* _MATERIAL SHOWN_
------------------------------
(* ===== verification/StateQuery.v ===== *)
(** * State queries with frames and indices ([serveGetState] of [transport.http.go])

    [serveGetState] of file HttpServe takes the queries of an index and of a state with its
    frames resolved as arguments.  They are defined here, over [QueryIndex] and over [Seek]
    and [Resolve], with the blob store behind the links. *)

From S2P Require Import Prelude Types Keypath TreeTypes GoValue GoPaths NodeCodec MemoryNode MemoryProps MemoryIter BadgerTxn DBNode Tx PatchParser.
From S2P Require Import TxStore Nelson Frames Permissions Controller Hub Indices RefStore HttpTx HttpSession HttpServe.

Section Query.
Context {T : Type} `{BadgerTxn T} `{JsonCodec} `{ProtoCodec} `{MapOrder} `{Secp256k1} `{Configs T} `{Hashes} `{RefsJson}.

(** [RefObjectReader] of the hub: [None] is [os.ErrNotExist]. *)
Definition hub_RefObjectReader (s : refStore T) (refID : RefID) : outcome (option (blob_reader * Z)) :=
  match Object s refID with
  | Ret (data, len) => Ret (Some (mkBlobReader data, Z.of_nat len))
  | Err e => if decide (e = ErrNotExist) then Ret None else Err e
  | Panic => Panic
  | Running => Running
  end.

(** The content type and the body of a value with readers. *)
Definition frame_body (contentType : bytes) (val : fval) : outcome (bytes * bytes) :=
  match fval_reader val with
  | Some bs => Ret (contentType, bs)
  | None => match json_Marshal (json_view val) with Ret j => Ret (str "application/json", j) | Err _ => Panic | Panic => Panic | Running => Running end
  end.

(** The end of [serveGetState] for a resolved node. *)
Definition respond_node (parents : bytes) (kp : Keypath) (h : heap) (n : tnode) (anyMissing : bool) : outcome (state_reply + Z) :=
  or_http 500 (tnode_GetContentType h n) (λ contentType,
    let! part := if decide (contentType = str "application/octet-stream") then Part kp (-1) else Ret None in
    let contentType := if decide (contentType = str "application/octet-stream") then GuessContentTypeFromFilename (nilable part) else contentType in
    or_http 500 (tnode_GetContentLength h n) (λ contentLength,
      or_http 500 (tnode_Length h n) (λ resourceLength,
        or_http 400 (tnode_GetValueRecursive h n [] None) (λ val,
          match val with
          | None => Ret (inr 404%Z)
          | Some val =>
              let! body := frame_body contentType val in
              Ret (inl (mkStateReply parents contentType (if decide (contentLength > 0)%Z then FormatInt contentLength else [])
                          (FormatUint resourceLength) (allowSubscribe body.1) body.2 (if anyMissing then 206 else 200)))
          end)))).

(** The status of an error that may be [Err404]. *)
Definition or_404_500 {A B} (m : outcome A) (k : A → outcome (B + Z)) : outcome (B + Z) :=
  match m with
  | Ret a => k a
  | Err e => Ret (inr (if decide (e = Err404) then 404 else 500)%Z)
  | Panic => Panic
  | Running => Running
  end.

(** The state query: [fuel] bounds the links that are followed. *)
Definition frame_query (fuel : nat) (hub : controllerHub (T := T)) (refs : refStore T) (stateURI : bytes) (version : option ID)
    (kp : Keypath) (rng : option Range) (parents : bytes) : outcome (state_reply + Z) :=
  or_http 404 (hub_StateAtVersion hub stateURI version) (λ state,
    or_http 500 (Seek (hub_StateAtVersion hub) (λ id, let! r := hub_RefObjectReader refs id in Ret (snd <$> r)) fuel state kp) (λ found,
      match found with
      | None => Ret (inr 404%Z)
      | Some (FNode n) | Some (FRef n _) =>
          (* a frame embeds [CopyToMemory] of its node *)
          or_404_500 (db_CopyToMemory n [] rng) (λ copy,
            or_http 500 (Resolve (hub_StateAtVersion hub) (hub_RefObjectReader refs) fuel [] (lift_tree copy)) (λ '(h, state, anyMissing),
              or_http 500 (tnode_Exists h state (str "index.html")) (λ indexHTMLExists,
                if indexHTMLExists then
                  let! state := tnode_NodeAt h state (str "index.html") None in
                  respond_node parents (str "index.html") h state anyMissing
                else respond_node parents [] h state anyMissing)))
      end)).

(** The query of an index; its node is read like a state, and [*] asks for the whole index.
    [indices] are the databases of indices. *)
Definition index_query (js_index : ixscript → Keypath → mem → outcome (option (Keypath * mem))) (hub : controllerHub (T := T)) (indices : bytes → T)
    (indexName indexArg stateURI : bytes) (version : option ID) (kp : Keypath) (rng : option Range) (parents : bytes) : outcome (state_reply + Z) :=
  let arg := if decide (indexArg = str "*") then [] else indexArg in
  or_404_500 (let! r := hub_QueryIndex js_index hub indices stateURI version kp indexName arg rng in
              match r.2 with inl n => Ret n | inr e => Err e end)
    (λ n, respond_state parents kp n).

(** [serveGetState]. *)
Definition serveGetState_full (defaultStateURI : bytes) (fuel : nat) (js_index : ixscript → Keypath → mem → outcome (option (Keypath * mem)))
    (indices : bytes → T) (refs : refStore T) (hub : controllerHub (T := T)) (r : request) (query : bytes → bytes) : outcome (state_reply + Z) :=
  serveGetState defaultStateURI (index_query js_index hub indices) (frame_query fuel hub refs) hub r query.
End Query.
------------------------------
From the records above, copy out the line with "match m with", the line with "let! state := tnode_NodeAt", and every line between them, word for word.

  match m with
  | Ret a => k a
  | Err e => Ret (inr (if decide (e = Err404) then 404 else 500)%Z)
  | Panic => Panic
  | Running => Running
  end.

(** The state query: [fuel] bounds the links that are followed. *)
Definition frame_query (fuel : nat) (hub : controllerHub (T := T)) (refs : refStore T) (stateURI : bytes) (version : option ID)
    (kp : Keypath) (rng : option Range) (parents : bytes) : outcome (state_reply + Z) :=
  or_http 404 (hub_StateAtVersion hub stateURI version) (λ state,
    or_http 500 (Seek (hub_StateAtVersion hub) (λ id, let! r := hub_RefObjectReader refs id in Ret (snd <$> r)) fuel state kp) (λ found,
      match found with
      | None => Ret (inr 404%Z)
      | Some (FNode n) | Some (FRef n _) =>
          (* a frame embeds [CopyToMemory] of its node *)
          or_404_500 (db_CopyToMemory n [] rng) (λ copy,
            or_http 500 (Resolve (hub_StateAtVersion hub) (hub_RefObjectReader refs) fuel [] (lift_tree copy)) (λ '(h, state, anyMissing),
              or_http 500 (tnode_Exists h state (str "index.html")) (λ indexHTMLExists,
                if indexHTMLExists then
                  let! state := tnode_NodeAt h state (str "index.html") None in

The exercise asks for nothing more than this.